Il se promena sous le soleil. Un de ses hommes lui apporta une miche de pain et une cruche de vin. Galand le remercia et s’assit le dos à un arbre. Le pain était frais, le vin jeune. Un de ses chefs de section, un jeune fermier du nom d’Oranda, se joignit à lui. Il avait un épais bandage sur le bras.

— Elles m’ont dit que la blessure était nette – seulement six points de suture. Je devrais toujours pouvoir porter un bouclier.

— Bien, fit Galand distraitement. Du vin ?

Oranda en but une large gorgée.

— Il est un peu jeune. On devrait peut-être le laisser vieillir un mois ou deux !

— Très juste, répondit Galand, qui s’en reversa une lampée.

L’espace d’un moment ils restèrent sans parler, et la tension monta chez Galand qui attendait l’inévitable commentaire.

— Je suis désolé pour votre frère, finit par dire Oranda.

— Tous les hommes sont mortels, répondit Galand.

— C’est vrai. J’ai perdu beaucoup d’amis dans cette troupe. Les murs ont l’air solide, pas vrai ? Ça fait bizarre de voir des murs dans cette vallée. Je venais jouer ici quand j’étais enfant, je regardais gambader les chevaux sauvages.

Galand ne répondit rien. Oranda lui tendit la cruche, souhaitant secrètement pouvoir se lever et partir, mais il ne voulait pas être grossier. C’est alors que Valtaya les rejoignit ; Oranda lui fit un grand sourire, la salua et s’en alla.

Galand leva les yeux et sourit.

— Vous êtes très jolie, ma dame. Une apparition.

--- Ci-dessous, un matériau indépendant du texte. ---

Lemma remove_safe s c s' : safe s -> in_program s = true -> remove s (threadId_ s) c = Ok s' -> safe s'.
Proof.
  intros Hs Hp E. unfold remove, Channel.deref in E. destruct (heap s !! c) as [ch|] eqn:Hc; [|done]. cbn [mbind res_bind] in E.
  apply assert_Ok in E as [_ E]. set (ch1 := Channel.set_added _ false) in E. unfold removeChannel in E. apply res_bind_Ok in E as ([] & _ & E).
  apply assert_Ok in E as [Hguard E]. apply res_bind_Ok in E as ([p' h'] & E & E'). injection E' as <-. cbn in E, Hguard.
  change (safe (with_channels s p' h')). pose proof (remove_frame _ _ _ _ _ _ E) as (ch' & Hc1 & Hst & _ & _ & Hpre & Hch).
  rewrite lookup_insert_eq in Hc1. injection Hc1 as <-. apply safe_channels; [done|..].
  - by apply (live_remove _ _ _ ch ch1 _ _ _ (s_live _ Hs) Hc eq_refl E).
  - intros c1 fd Hin H1. rewrite Hch. apply lookup_delete_Some. split; [|done]. intros <-. rewrite H1 in Hpre. injection Hpre as ->.
    pose proof (s_active _ Hs _ Hin) as Hact. pose proof (s_handling _ Hs) as Hh. pose proof (s_current _ Hs) as Hcur.
    unfold in_rest in Hin. unfold in_program in Hp. destruct (at_ s); try by apply elem_of_nil in Hin. { done. }
    destruct Hcur as (c0 & ch0 & Ecur & Hni & _). rewrite Hh in Hguard. zbool. destruct_or! Hguard; [done|congruence|done].
  - eapply keeps_handling_trans; [by apply (keeps_handling_insert _ c ch ch1)|by apply keeps_handling_strip].
Qed.

Lemma delete_safe s tid c s' : safe s -> delete_channel s tid c = Ok s' -> safe s'.
Proof.
  intros Hs E. unfold delete_channel, Channel.deref in E. destruct (heap s !! c) as [ch|] eqn:Hc; [|done]. cbn [mbind res_bind] in E.
  apply res_bind_Ok in E as (has & _ & E). apply res_bind_Ok in E as ([] & E & E'). injection E' as <-. unfold Channel.destroy in E.
  apply assert_Ok in E as [He E]. apply assert_Ok in E as [Ha _]. zbool. apply safe_channels; [done|..|done|].
  - intros fd c1 H1. destruct (s_live _ Hs _ _ H1) as (ch1 & Hc1 & ? & ?). exists ch1. split_and!; [|done..].
    rewrite lookup_delete_ne; [done|]. intros <-. congruence.
  - intros c1 ch1 Hc1 He1. exists ch1. split; [|done]. rewrite lookup_delete_ne; [done|]. intros <-. congruence.
Qed.

Lemma store_revents_live p h active h' : live p h -> store_revents h active = Ok h' -> live p h'.
Proof.
  revert h. induction active as [|[c r] active IH]; intros h Hl E; cbn in E; [by injection E as <-|].
  unfold Channel.deref in E. destruct (h !! c) as [ch|] eqn:Hc; [|done]. cbn [mbind res_bind] in E. eapply IH; [|done]. by apply (live_update p h c ch).
Qed.

(** Steps that leave the channels alone and the loop's thread outside the dispatch. *)
Lemma safe_elsewhere s : live (poller_ s) (heap s) -> eventHandling_ s = false ->
  match at_ s with AtDispatch _ | InHandler _ => False | Outside => looping_ s = false | _ => looping_ s = true end -> safe s.
Proof.
  intros Hl He Ha. unfold in_rest. split; [done|..]; unfold in_rest; destruct (at_ s); try done; try (intros ? Hc; by apply elem_of_nil in Hc); by constructor.
Qed.

Lemma registered_spec s c : registered s c = true -> exists ch, heap s !! c = Some ch /\ channels_ (poller_ s) !! Channel.fd_ ch = Some c.
Proof. unfold registered. destruct (heap s !! c) as [ch|]; [|done]. intros ?%bool_decide_eq_true. by exists ch. Qed.

Lemma loop_poll_safe s active s' : safe s -> at_ s = AtPoll -> NoDup (map fst active) -> forallb (registered s) (map fst active) = true ->
  loop_poll s active = Ok s' -> safe s'.
Proof.
  intros Hs Hat Hnd Hreg E. unfold loop_poll in E. apply res_bind_Ok in E as (h' & E & E'). injection E' as <-. split; cbn; try done.
  - by apply (store_revents_live _ _ _ _ (s_live _ Hs) E).
  - intros c Hc. apply forallb_forall with (x := c) in Hreg; [|by apply list_elem_of_In]. apply registered_spec in Hreg as (ch & _ & ?). by eexists.
  - pose proof (s_looping _ Hs) as Hl. by rewrite Hat in Hl.
Qed.

Lemma loop_dispatch_safe s rest alive s' : safe s -> at_ s = AtDispatch rest -> loop_dispatch s rest alive = Ok s' -> safe s'.
Proof.
  intros Hs Hat E. destruct rest as [|c rest]; cbn in E.
  - injection E as <-. pose proof (s_looping _ Hs) as Hl. rewrite Hat in Hl. apply safe_elsewhere; [apply Hs|done|done].
  - unfold Channel.deref in E. destruct (heap s !! c) as [ch|] eqn:Hc; [|done]. cbn [mbind res_bind] in E.
    pose proof (s_rest _ Hs) as H1. pose proof (s_active _ Hs) as H2. pose proof (s_nodup _ Hs) as H3. pose proof (s_handling _ Hs) as H4. pose proof (s_looping _ Hs) as H5.
    unfold in_rest in *. rewrite Hat in *. apply NoDup_cons in H3 as [Hni H3].
    destruct (_ && _); injection E as <-; (split; cbn; [|set_solver|set_solver|done|done|done|]); try apply Hs; try done.
    + apply (live_update _ _ c ch); [apply Hs|done..].
    + eexists c, _. rewrite lookup_insert_eq. by split_and!.
Qed.

Lemma handler_returns_safe s rest s' : safe s -> at_ s = InHandler rest -> handler_returns s rest = Ok s' -> safe s'.
Proof.
  intros Hs Hat E. unfold handler_returns in E. destruct (currentActiveChannel s) as [c|]; [|done].
  unfold Channel.deref in E. destruct (heap s !! c) as [ch|] eqn:Hc; [|done]. cbn [mbind res_bind] in E. injection E as <-.
  pose proof (s_rest _ Hs) as H1. pose proof (s_active _ Hs) as H2. pose proof (s_nodup _ Hs) as H3. pose proof (s_handling _ Hs) as H4. pose proof (s_looping _ Hs) as H5.
  unfold in_rest in *. rewrite Hat in *. split; cbn; try done. apply (live_update _ _ c ch); [apply Hs|done..].
Qed.

(** Steps that change none of what [safe] reads. *)
Lemma safe_same s s' : safe s -> poller_ s' = poller_ s -> heap s' = heap s -> at_ s' = at_ s -> activeChannels_ s' = activeChannels_ s ->
  eventHandling_ s' = eventHandling_ s -> currentActiveChannel s' = currentActiveChannel s -> looping_ s' = looping_ s -> safe s'.
Proof.
  intros [H1 H2 H3 H4 H5 H6 H7] E1 E2 E3 E4 E5 E6 E7. unfold in_rest in *. split; unfold in_rest; rewrite ?E1, ?E2, ?E3, ?E4, ?E5, ?E6, ?E7; done.
Qed.

Lemma wakeup_same s : wakeup s = with_eventfd s (wakeupFd_ (wakeup s)).
Proof. unfold wakeup. case_match; [done|]. by destruct s. Qed.
Lemma queueInLoop_wake_same s tid : queueInLoop_wake s tid = with_eventfd s (wakeupFd_ (queueInLoop_wake s tid)).
Proof. unfold queueInLoop_wake. case_match; [apply wakeup_same|by destruct s]. Qed.
Lemma quit_wake_same s tid : quit_wake s tid = with_eventfd s (wakeupFd_ (quit_wake s tid)).
Proof. unfold quit_wake. case_match; [apply wakeup_same|by destruct s]. Qed.

Lemma step_safe s a s' : safe s -> enabled s a = true -> step s a = Ok s' -> safe s'.
Proof.
  intros Hs Hen E. destruct a as [|alive|active| |tid f|tid|tid| |c o|c|c fd|tid c]; cbn [enabled step] in *.
  - unfold loop_enter in E. rewrite assertInLoopThread_self in E. apply assert_Ok in E as [El E]. injection E as <-. zbool.
    pose proof (s_handling _ Hs) as Hh. pose proof (s_looping _ Hs) as Hl. rewrite El in Hl. apply safe_elsewhere; [apply Hs| |done]. cbn. by destruct (at_ s).
  - destruct (at_ s) as [| | |rest|rest| |fs|fs] eqn:Hat; try done.
    + injection E as <-. unfold loop_test. pose proof (s_handling _ Hs) as Hh. pose proof (s_looping _ Hs) as Hl. rewrite Hat in Hh, Hl. case_match; apply safe_elsewhere; try done; apply Hs.
    + by apply (loop_dispatch_safe s rest alive).
    + injection E as <-. pose proof (s_handling _ Hs) as Hh. pose proof (s_looping _ Hs) as Hl. rewrite Hat in Hh, Hl. apply safe_elsewhere; try done; apply Hs.
    + injection E as <-. pose proof (s_handling _ Hs) as Hh. pose proof (s_looping _ Hs) as Hl. rewrite Hat in Hh, Hl. unfold call_next. case_match; apply safe_elsewhere; try done; apply Hs.
  - zbool. destruct_and!. apply (loop_poll_safe s active); try done. by destruct (at_ s).
  - destruct (at_ s) as [| | |rest|rest| |fs|fs] eqn:Hat; try done; [by apply (handler_returns_safe s rest)|].
    injection E as <-. pose proof (s_handling _ Hs) as Hh. pose proof (s_looping _ Hs) as Hl. rewrite Hat in Hh, Hl. apply safe_elsewhere; try done; apply Hs.
  - injection E as <-. by apply (safe_same s).
  - injection E as <-. by apply (safe_same s).
  - injection E as <-. apply (safe_same s); [done|..]; (destruct (threads s !! tid) as [[]|]; [rewrite queueInLoop_wake_same|rewrite quit_wake_same..]; done).
  - injection E as <-. by apply (safe_same s).
  - by apply (change_interest_safe s c o).
  - by apply (remove_safe s c).
  - injection E as <-. zbool. apply safe_channels; [done| |done|].
    + intros fd1 c1 H1. destruct (s_live _ Hs _ _ H1) as (ch1 & Hc1 & ? & ?). exists ch1. split_and!; [|done..]. rewrite lookup_insert_ne; [done|congruence].
    + intros c1 ch1 Hc1 He1. exists ch1. split; [|done]. rewrite lookup_insert_ne; [done|congruence].
  - by apply (delete_safe s tid c).
Qed.

Lemma new_spec p h tid w fd s : live p h -> h !! w = None -> new p h tid w fd false = Ok s ->
  live (poller_ s) (heap s) /\ looping_ s = false /\ eventHandling_ s = false /\ callingPendingFunctors_ s = false /\
  wakeupFd_ s = 0 /\ pendingFunctors_ s = [] /\ at_ s = Outside /\ threads s = ∅.
Proof.
  intros Hl Hw E. unfold new in E. apply res_bind_Ok in E as ([p' h'] & E & E'). injection E' as <-. cbn. split_and!; try done.
  unfold Channel_interest, Channel_update, Channel.deref in E. rewrite lookup_insert_eq in E. cbn [mbind res_bind] in E.
  rewrite lookup_insert_eq in E. cbn [mbind res_bind] in E. rewrite insert_insert_eq in E.
  eapply (live_interest p (<[w := Channel.setCallback (Channel.new fd) Channel.ReadCallback]> h) w); [|apply lookup_insert_eq|..|exact E]; [|done..].
  intros fd1 c1 H1. destruct (Hl _ _ H1) as (ch1 & Hc1 & ? & ?). exists ch1. split_and!; [|done..]. rewrite lookup_insert_ne; [done|congruence].
Qed.

Lemma reachable_safe s queued ran e : reachable s queued ran e -> safe s.
Proof.
  induction 1 as [p h tid w fd s Hl Hw E|s queued ran e a s' _ IH Hen E]; [|by eapply step_safe].
  destruct (new_spec _ _ _ _ _ _ Hl Hw E) as (? & ? & ? & _ & _ & _ & Hat & _). apply safe_elsewhere; [done|done|by rewrite Hat].
Qed.

Lemma store_revents_ok p h active : live p h -> Forall (fun c => exists fd, channels_ p !! fd = Some c) (map fst active) ->
  exists h', store_revents h active = Ok h'.
Proof.
  revert h. induction active as [|[c r] active IH]; intros h Hl Hf; cbn; [by eexists|].
  apply Forall_cons in Hf as [[fd Hc] Hf]. cbn in Hc. destruct (Hl _ _ Hc) as (ch & Hch & ? & ?). unfold Channel.deref. rewrite Hch. cbn [mbind res_bind].
  apply IH; [|done]. by apply (live_update p h c ch).
Qed.
(** Time does not go back, counts are not negative, and all fits an [int]. *)
Fixpoint admissible (prev sum : Z) (os : list op) : Prop :=
  match os with
  | [] => True
  | o :: os => prev <= time_of o <= int_max /\ 0 <= count_of o /\ sum + count_of o <= int_max /\ admissible (time_of o) (sum + count_of o) os
  end.

Lemma window_filter log lo hi (f : Z -> Z) :
  window_sum (map (fun e => (f e.1, e.2)) log) lo hi = zsum (map snd (filter (fun e => lo < f e.1 <= hi) log)).
Proof.
  induction log as [|[x v] log IH]; [done|]. rewrite filter_cons. cbn [map fst snd].
  change (window_sum ((f x, v) :: ?l) lo hi) with ((if (lo <? f x) && (f x <=? hi) then v else 0) + window_sum l lo hi).
  rewrite IH. case_decide as D; destruct (_ && _) eqn:E; zbool; try lia; done.
Qed.

Lemma minute_window log now : Forall (fun e => 0 <= e.1) log -> window_sum (in_buckets 1 log) (now `quot` 1 - 60) (now `quot` 1) = past_minute log now.
Proof.
  intros _. unfold in_buckets, past_minute. rewrite Z.quot_1_r. erewrite map_ext; [apply (window_filter log _ _ id)|].
  intros e. cbn. by rewrite Z.quot_1_r.
Qed.

Lemma hour_window log now : Forall (fun e => 0 <= e.1) log -> 0 <= now -> window_sum (in_buckets 60 log) (now `quot` 60 - 60) (now `quot` 60) = past_hour log now.
Proof.
  intros Hf Hn. unfold in_buckets, past_hour. rewrite Z.quot_div_nonneg by lia.
  rewrite <- (window_filter log (now / 60 - 60) (now / 60) (fun x => x / 60)). f_equal. apply map_ext_in. intros e He%list_elem_of_In.
  rewrite Forall_forall in Hf. rewrite Z.quot_div_nonneg; [done|by apply Hf|lia].
Qed.
(* ===== verification/ConnFacts.v ===== *)
(** The connection of src/networking/TcpConnection.cpp as a byte stream: what
    the program sends reaches the kernel in order and complete, the write side
    is shut down after the data and not before, and the user's callbacks come in
    their protocol. *)

From S2P Require Import Prelude Buffer Channel Poller Interest PollPoller TcpConnection.

Module ConnFacts.
Import TcpConnection.

(** The bytes of a trace: handed to [sendInLoop], and taken by the kernel. *)
Definition sent (tr : list event) : list byte := concat (map (fun e => match e with Sent d => d | _ => [] end) tr).
Definition taken (tr : list event) : list byte := concat (map (fun e => match e with Taken d => d | _ => [] end) tr).

(** The messages one by one: handed to [sendInLoop], and on their way to it. *)
Definition messages (tr : list event) : list (list byte) := omap (fun e => match e with Sent d => Some d | _ => None end) tr.
Definition letters (l : list functor) : list (list byte) := omap (fun f => match f with SendInLoop d => Some d | _ => None end) l.

(** The list [l] is [l1] and [l2], each in its order. *)
Inductive merge {A : Type} : list A -> list A -> list A -> Prop :=
  | merge_nil : merge [] [] []
  | merge_left x l1 l2 l : merge l1 l2 l -> merge (x :: l1) l2 (x :: l)
  | merge_right x l1 l2 l : merge l1 l2 l -> merge l1 (x :: l2) (x :: l).

Arguments sent : simpl never.
Arguments taken : simpl never.

Lemma sent_snoc tr e : sent (tr ++ [e]) = sent tr ++ match e with Sent d => d | _ => [] end.
Proof. unfold sent. rewrite map_app, concat_app. cbn. by rewrite app_nil_r. Qed.
Lemma taken_snoc tr e : taken (tr ++ [e]) = taken tr ++ match e with Taken d => d | _ => [] end.
Proof. unfold taken. rewrite map_app, concat_app. cbn. by rewrite app_nil_r. Qed.

Lemma sent_messages tr : sent tr = concat (messages tr).
Proof. induction tr as [|e tr IH]; [done|]. change (sent (e :: tr)) with (match e with Sent d => d | _ => [] end ++ sent tr). rewrite IH. by destruct e. Qed.

Lemma merge_app {A} (l1 l2 l k1 k2 k : list A) : merge l1 l2 l -> merge k1 k2 k -> merge (l1 ++ k1) (l2 ++ k2) (l ++ k).
Proof. intros H Hk. induction H; [done|by constructor..]. Qed.
Lemma merge_only_left {A} (l : list A) : merge l [] l.
Proof. induction l; by constructor. Qed.
Lemma merge_only_right {A} (l : list A) : merge [] l l.
Proof. induction l; by constructor. Qed.

(** Whenever the write side was shut down, everything sent before was taken. *)
Definition fin_after_data (tr : list event) : Prop :=
  forall t1 t2, tr = t1 ++ ShutdownWrite :: t2 -> taken t1 = sent t1.
(* ===== verification/Connector.v ===== *)
(** Connecting with retries (src/networking/Connector.h,
    src/networking/Connector.cpp).

    A socket is its descriptor; [open] holds those the connector has opened and
    neither closed nor handed over, so that closing one that is not open shows
    as an error.  What the kernel answers is an argument: the descriptor
    socket(2) returned with the errno of connect(2), and for a writable socket
    its SO_ERROR and whether it connected to itself. *)

From S2P Require Import Prelude Channel Poller PollPoller.

Module Connector.

Definition EPERM : Z := 1.
Definition EINTR : Z := 4.
Definition EBADF : Z := 9.
Definition EAGAIN : Z := 11.
Definition EACCES : Z := 13.
Definition EFAULT : Z := 14.
Definition ENOTSOCK : Z := 88.
Definition EAFNOSUPPORT : Z := 97.
Definition EADDRINUSE : Z := 98.
Definition EADDRNOTAVAIL : Z := 99.
Definition ENETUNREACH : Z := 101.
Definition EISCONN : Z := 106.
Definition ECONNREFUSED : Z := 111.
Definition EALREADY : Z := 114.
Definition EINPROGRESS : Z := 115.

Definition kMaxRetryDelayMs : Z := 30 * 1000.
Definition kInitRetryDelayMs : Z := 500.

Inductive States := kDisconnected | kConnecting | kConnected.
#[global] Instance States_eq_dec : EqDecision States.
Proof. solve_decision. Defined.

Record t := mk {
  loop_ : Z;                     (* the thread of the loop *)
  connect_ : bool;
  state_ : States;
  channel_ : option Z;
  retryDelayMs_ : Z;
}.

Definition new (loop : Z) : t := mk loop false kDisconnected None kInitRetryDelayMs.

Definition set_connect (c : t) (b : bool) : t := mk (loop_ c) b (state_ c) (channel_ c) (retryDelayMs_ c).
Definition set_state (c : t) (s : States) : t := mk (loop_ c) (connect_ c) s (channel_ c) (retryDelayMs_ c).
Definition set_channel (c : t) (ch : option Z) : t := mk (loop_ c) (connect_ c) (state_ c) ch (retryDelayMs_ c).
Definition set_delay (c : t) (d : Z) : t := mk (loop_ c) (connect_ c) (state_ c) (channel_ c) d.

(** The destructor's assertion. *)
Definition destroy (c : t) : res unit := assert! bool_decide (channel_ c = None); Ok tt.

Inductive functor := StartInLoop | StopInLoop | ResetChannel.

(** socket(2) and connect(2): the descriptor or a negative number, and the errno
    or 0; [new_channel] is the address of a channel made for it. *)
Record attempt := mk_attempt { sockfd : Z; conn_errno : Z; new_channel : Z }.

Section Connector.
Context {P : Type} {HP : Poller P}.

Record world := mk_world {
  cn : t;
  poller : P;
  heap : Channel.heap;
  pending : list functor;        (* queued in the loop *)
  timers : list Z;               (* delays of [startInLoop] set with [runAfter] *)
  open : gset Z;
  given : list Z;                (* descriptors passed to [newConnectionCallback_] *)
}.

Definition with_cn (w : world) (c : t) : world := mk_world c (poller w) (heap w) (pending w) (timers w) (open w) (given w).
Definition with_channels (w : world) (p : P) (h : Channel.heap) : world := mk_world (cn w) p h (pending w) (timers w) (open w) (given w).
Definition with_pending (w : world) (q : list functor) : world := mk_world (cn w) (poller w) (heap w) q (timers w) (open w) (given w).
Definition with_timers (w : world) (l : list Z) : world := mk_world (cn w) (poller w) (heap w) (pending w) l (open w) (given w).
Definition with_sockets (w : world) (o : gset Z) (g : list Z) : world := mk_world (cn w) (poller w) (heap w) (pending w) (timers w) o g.
Definition queueInLoop (w : world) (f : functor) : world := with_pending w (pending w ++ [f]).
Definition setState (w : world) (s : States) : world := with_cn w (set_state (cn w) s).

(** [sockets::close]. *)
Definition close (w : world) (fd : Z) : res world :=
  if bool_decide (fd ∈ open w) then Ok (with_sockets w (open w ∖ {[fd]}) (given w)) else Err Undefined.

Definition retry (w : world) (fd : Z) : res world :=
  w ← close w fd;
  let w := setState w kDisconnected in
  if connect_ (cn w) then
    let w := with_timers w (timers w ++ [retryDelayMs_ (cn w)]) in
    Ok (with_cn w (set_delay (cn w) (Z.min (retryDelayMs_ (cn w) * 2) kMaxRetryDelayMs)))
  else Ok w.

Definition connecting (w : world) (tid fd c : Z) : res world :=
  let w := setState w kConnecting in
  assert! bool_decide (channel_ (cn w) = None);
  let ch := Channel.setCallback (Channel.setCallback (Channel.new fd) Channel.WriteCallback) Channel.ErrorCallback in
  let w := with_cn w (set_channel (cn w) (Some c)) in
  '(p, h) ← Channel_interest (poller w) tid (<[c := ch]> (heap w)) c Channel.EnableWriting;
  Ok (with_channels w p h).

Definition connect (w : world) (tid : Z) (a : attempt) : res world :=
  if sockfd a <? 0 then Err Fatal
  else
    let w := with_sockets w ({[sockfd a]} ∪ open w) (given w) in
    if bool_decide (conn_errno a ∈ [0; EINPROGRESS; EINTR; EISCONN]) then connecting w tid (sockfd a) (new_channel a)
    else if bool_decide (conn_errno a ∈ [EAGAIN; EADDRINUSE; EADDRNOTAVAIL; ECONNREFUSED; ENETUNREACH]) then retry w (sockfd a)
    else close w (sockfd a).          (* the other errors, listed or not, close the socket *)

Definition startInLoop (w : world) (tid : Z) (a : attempt) : res world :=
  _ ← assertInLoopThread (loop_ (cn w)) tid;
  assert! bool_decide (state_ (cn w) = kDisconnected);
  if connect_ (cn w) then connect w tid a else Ok w.

Definition start (w : world) (tid : Z) (a : attempt) : res world :=
  let w := with_cn w (set_connect (cn w) true) in
  if tid =? loop_ (cn w) then startInLoop w tid a else Ok (queueInLoop w StartInLoop).

Definition removeAndResetChannel (w : world) (tid : Z) : res (Z * world) :=
  match channel_ (cn w) with
  | None => Err Undefined
  | Some c =>
      '(p, h) ← Channel_interest (poller w) tid (heap w) c Channel.DisableAll;
      '(p, h) ← Channel_remove p tid h c;
      ch ← Channel.deref h c;
      Ok (Channel.fd_ ch, queueInLoop (with_channels w p h) ResetChannel)
  end.

Definition stopInLoop (w : world) (tid : Z) : res world :=
  _ ← assertInLoopThread (loop_ (cn w)) tid;
  if bool_decide (state_ (cn w) = kConnecting) then
    '(fd, w) ← removeAndResetChannel (setState w kDisconnected) tid;
    retry w fd
  else Ok w.

Definition stop (w : world) : world := queueInLoop (with_cn w (set_connect (cn w) false)) StopInLoop.

Definition restart (w : world) (tid : Z) (a : attempt) : res world :=
  _ ← assertInLoopThread (loop_ (cn w)) tid;
  let c := cn w in
  startInLoop (with_cn w (mk (loop_ c) true kDisconnected (channel_ c) kInitRetryDelayMs)) tid a.

(** [channel_.reset()] destroys the channel. *)
Definition resetChannel (w : world) (tid : Z) : res world :=
  match channel_ (cn w) with
  | None => Ok w
  | Some c =>
      ch ← Channel.deref (heap w) c;
      has ← hasChannel (poller w) tid (heap w) c;
      _ ← Channel.destroy ch true has;
      Ok (with_cn (with_channels w (poller w) (delete c (heap w))) (set_channel (cn w) None))
  end.

Definition handleWrite (w : world) (tid so_error : Z) (self_connect : bool) : res world :=
  if bool_decide (state_ (cn w) = kConnecting) then
    '(fd, w) ← removeAndResetChannel w tid;
    if negb (so_error =? 0) then retry w fd
    else if self_connect then retry w fd
    else
      let w := setState w kConnected in
      if connect_ (cn w) then Ok (with_sockets w (open w ∖ {[fd]}) (given w ++ [fd]))
      else close w fd
  else
    assert! bool_decide (state_ (cn w) = kDisconnected);
    Ok w.

Definition handleError (w : world) (tid : Z) : res world :=
  if bool_decide (state_ (cn w) = kConnecting) then
    '(fd, w) ← removeAndResetChannel w tid;
    retry w fd
  else Ok w.

(** The loop runs the first functor queued; the first timer set fires. *)
Definition run_functor (w : world) (tid : Z) (a : attempt) : res world :=
  match pending w with
  | [] => Ok w
  | f :: q =>
      let w := with_pending w q in
      match f with StartInLoop => startInLoop w tid a | StopInLoop => stopInLoop w tid | ResetChannel => resetChannel w tid end
  end.
Definition fire (w : world) (tid : Z) (a : attempt) : res world :=
  match timers w with [] => Ok w | _ :: l => startInLoop (with_timers w l) tid a end.

End Connector.
Arguments world P : clear implicits.
End Connector.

Elle avait retiré son tablier maculé de sang et ne portait à présent plus qu’une robe de coton bleu clair, qui moulait superbement son corps.

— Vos yeux doivent être fatigués, barbe-noire. Mes cheveux sont gras et il y a des cernes violettes sous mes yeux. Je me sens affreuse.

— Vous êtes toujours belle, dit-il.

Elle s’assit à côté de lui et posa la main sur son bras.

— Je suis vraiment navrée pour Parsal.

— Tous les hommes sont mortels, dit-il, fatigué de le répéter.

— Mais je suis contente que vous soyez en vie.

— C’est vrai ? demanda-t-il, les yeux froids. Pourquoi ?

— Quelle drôle de question pour un ami !

— Je ne suis pas votre ami, Val. Je suis quelqu’un qui vous aime, il y a une différence.

— Je suis désolée, Galand. Je ne sais pas quoi dire – vous savez bien que je suis avec Ananaïs.

— Et êtes-vous heureuse ?

— Bien sûr que je suis heureuse – aussi heureuse que n’importe qui peut l’être au beau milieu d’une guerre.

— Pourquoi ? Pourquoi l’aimez-vous ?

— Je ne peux pas répondre à cette question. Aucune femme ne le pourrait. Pourquoi m’aimez-vous ?

Il reprit une rasade, ignorant la logique de la question.

— Ce qui me fait mal, c’est qu’il n’y a pas de futur, pour aucun de nous, dit-il, même si nous survivons à cette bataille. Ananaïs ne s’installera jamais pour se marier. Ce n’est ni un fermier, ni un marchand… Il vous abandonnera, toute seule, dans une ville. Et moi je retournerai dans ma ferme. Aucun de nous ne sera heureux.

— Arrêtez de boire, Galand. Cela vous rend mélancolique.

— Ma fille était une créature joyeuse, mais aussi une vraie coquine. Je l’ai fessée presque autant que j’ai essuyé ses larmes. Si j’avais su à quel point sa vie serait courte… Et maintenant Parsal… J’espère qu’il est mort rapidement. Je dis ça de manière presque égoïste, dit-il soudainement. Mon sang ne coule plus chez aucun être vivant, à part moi. Quand je serai parti, ce sera comme si je n’avais jamais existé.

— Heureusement, il y a tes amis qui t’aiment, dit-elle.

Il retira son bras de son étreinte agréable et la regarda avec des yeux pleins de colère.

— Je n’ai pas d’amis ! Je n’en ai jamais eu.